“Out of Place” is not just the story of Said’s lost world, as he said in the introduction. It is also not just a story about identity. “Out of Place” is also a story about the creation of a writer. In his memoir “Out of Place” we see how Said was shaped into a writer.
Caught between so many worlds the reader can’t help but lose track of them all, Said becomes the penultimate observer. And isn’t that what good writers are, reporters — those who honestly and accurately observe, record and report? Just to survive, balanced precariously as he is as a superminority, he must see all and hear all because not to know all is to be humiliated by an ever-present throng of critics. Said’s insightfulness was thus born of necessity. And his insightfulness found expression in his writing.
Said experienced two different education systems and thus (at least) two different cultures. Diversity of education goes a long way towards broadening one’s mind and one’s horizons. Even if Said did not know what delis or corner markets were, just reading about them made his world bigger. Knowing something “else” exists makes things that otherwise seem impossible, possible. The imagination thus finds room to stretch and grow.
It may seem strange to talk about imagination in conjunction with Said, given how severely restricted his life was, but his regiment of unimaginative information made his imagination thirsty for beautiful things. And his father’s wealth and social connections game him access to beautiful things, such as opera and film.
And at least one part of his education — his time in an American school — made education seem “homey” and fun. That was enough to make Said want more of it.
We also see the rise of the critic in Said on page 102. Said hunted for ways to recreate his pleasurable experiences at the opera house and cinema through discussions, readings, and recordings, looking for confirmation of the validity of his feelings.
The things that shaped Said’s identity also shaped him as a writer. Said’s conflicted feelings regarding his father are palpable in his writing. Said’s admiration and fear of his father, as well as his deep disappointment in him, fill page after page of his narrative. We become raw with the power of it and cannot help but think that Said is exercising the very demon that drives his writing, through his writing.
After all the questionable parenting we’ve seen out of Said’s father (and his mother, for that matter) it was nice to see the side that Said prizes in Chapter 5. Unsurprisingly, it is not the side Said would term “father.” Rather, it’s the side that lives in a world of profits — the successful businessman. Interestingly enough, the many things Said describes his father accomplishing are decidedly American things, such as product catalogues, structuring his company into departments or divisions, and owning a product from manufacturing, to packaging to distribution. So though Said may not see the American in himself, we certainly see the American in his father. And perhaps Said can attribute his drive to succeed as a writer to his driven father.
But I digress.

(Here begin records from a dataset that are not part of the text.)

(* ===== verification/EditorDisk.v ===== *)
(** * A machine for the user programs: a RAM disk, a script of keys, a clipboard

    An implementation of the interface of the user programs (UserSys.v) and of the
    files the editor relies on (EditorFile.v) by the RAM file system of RamFs.v, which
    keeps its heap a tree.  It has no other tasks; the calls for them give an error.
    With it the editor runs: the examples at the end are its keys, with the two ways
    in which it loses data. *)

From stdpp Require Import prelude list numbers gmap.
From S2P Require Import Prelude Storage Utf8 Path Vfs RamFs Arrays UserSys Editor EditorText EditorRun EditorFile.
Open Scope Z_scope.
Open Scope beast_scope.

(** The disk, the open files with the names they were opened with, the keys to come,
    the clipboard, and what was written to the console. *)
Record Disk := mkDisk {
  d_fs : RamFs;
  d_ram : Ram;
  d_tree : RamFs.wf d_fs d_ram;
  d_files : list (bytes * RamFsFileHandle);
  d_keys : bytes;
  d_clip : bytes;
  d_out : bytes }.

(** [write] and [open] keep the heap a tree. *)
Lemma wf_after_open fs p h : RamFs.wf fs h -> RamFs.wf fs (fst (RamFs.open fs p h)).
Proof. intros H. apply (open_tree fs p h H). Qed.

Lemma wf_after_write fs hd l h : RamFs.wf fs h -> is_Some (files h !! file hd) ->
  RamFs.wf fs (fst (fst (RamFs.write hd l h))).
Proof.
  intros [H1 H2 H3 H4 H5 H6] Hl. unfold RamFs.write. cbn. split; try done.
  - intros d p n Hn. specialize (H2 d p n Hn). destruct n as [f|e]; [|done].
    cbn. destruct (decide (f = file hd)) as [->|]; [by rewrite lookup_insert_eq; eexists|by rewrite lookup_insert_ne].
  - intros f Hf. cbn in *. destruct (decide (f = file hd)) as [->|]; [|by rewrite lookup_insert_ne; [apply H5|]].
    rewrite H5 in Hl by done. by destruct Hl.
Qed.

(** [open]: the next descriptor, from 3. *)
Definition disk_open (p : bytes) (d : Disk) : Disk * Z :=
  (mkDisk (d_fs d) (fst (RamFs.open (d_fs d) p (d_ram d))) (wf_after_open _ p _ (d_tree d))
     (d_files d ++ match snd (RamFs.open (d_fs d) p (d_ram d)) with Ok hd => [(p, hd)] | Err _ => [] end)
     (d_keys d) (d_clip d) (d_out d),
   match snd (RamFs.open (d_fs d) p (d_ram d)) with Ok _ => zlen (d_files d) + 3 | Err _ => -2 end).
Lemma collect_args ws : Forall word ws -> exists bs, collect copy_word ws = Done bs /\ collect arg_of bs = Done (map (take 127) ws).
Proof.
  induction 1 as [|w ws Hw _ (bs & E1 & E2)]; [by exists []|]. destruct (copy_word_spec w Hw) as (b & H1 & H2).
  exists (b :: bs). cbn [collect]. rewrite H1. cbn [mbind outcome_bind]. rewrite E1. cbn [mbind outcome_bind]. split; [done|].
  cbn [collect]. rewrite H2. cbn [mbind outcome_bind]. by rewrite E2.
Qed.

(** A line of words: the command with at most eight arguments, of at most 127 characters
    each; a longer command word is a panic. *)
Lemma parse_line_spec cmd ws : word cmd -> Forall word ws ->
  parse_line (join (cmd :: ws)) =
    if zlen cmd <=? 127 then Done (Some (cmd, map (take 127) (take 8 ws))) else Panic.
Proof.
  intros Hc Hws. unfold parse_line. rewrite split_whitespace_join by by constructor.
  destruct (collect_args (take 8 ws)) as (bs & -> & E2); [by apply Forall_take|]. cbn [mbind outcome_bind]. rewrite E2.
  cbn [mbind outcome_bind]. destruct (Z.leb_spec (zlen cmd) 127).
  - rewrite Z.min_l by lia. rewrite copy_front by (rewrite ?length_replicate; lia). cbn [mbind outcome_bind].
    rewrite set_index_Done by (rewrite length_app, length_drop, length_replicate; lia). cbn [mbind outcome_bind].
    rewrite slice_front by (rewrite length_insert, length_app, length_drop, length_replicate; lia). cbn [mbind outcome_bind].
    rewrite take_insert_ge by lia. rewrite Nat2Z.id, take_app_length.
    by destruct (utf8_printable _ (word_ascii cmd Hc)) as [-> _].
  - rewrite Z.min_r by lia. unfold copy_from_slice. destruct (Z.eqb_spec (zlen cmd) (127 - 0)); [lia|].
    by rewrite andb_false_r.
Qed.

Said’s theme of place and being out of place also seems to be a natural part of a writer’s journey. As a writer you are forever looking at things both from within your work, as its creator, and from outside your work, as the audience; there’s no sense in sending a message if you don’t send a message they can hear. So a writer’s consciousness is always split between two worlds and thus the writer lives between them, never fully belonging to one or the other, always out of place.
This is very pretty, but i'm not sure i quite understand your argument. (And as a fiction major, i have to throw it out there that journalism isn't the purist form of writing!) You make the american schools sound unproblematic in your blog. Were new and american things expanding this imagination? Or were they alienating him? He didn't react this positively at the time and I think that is obvious in the memoir.
ReplyDeleteAlso, Said's tumultuous relationship with his father is prevalent in "Out of Place" but he didn't always write about it. How can we know that this is fueling his writing?
I did like the part about the thinking of a piece of writing as both the creator and a presupposition of the audience, and the split that entails.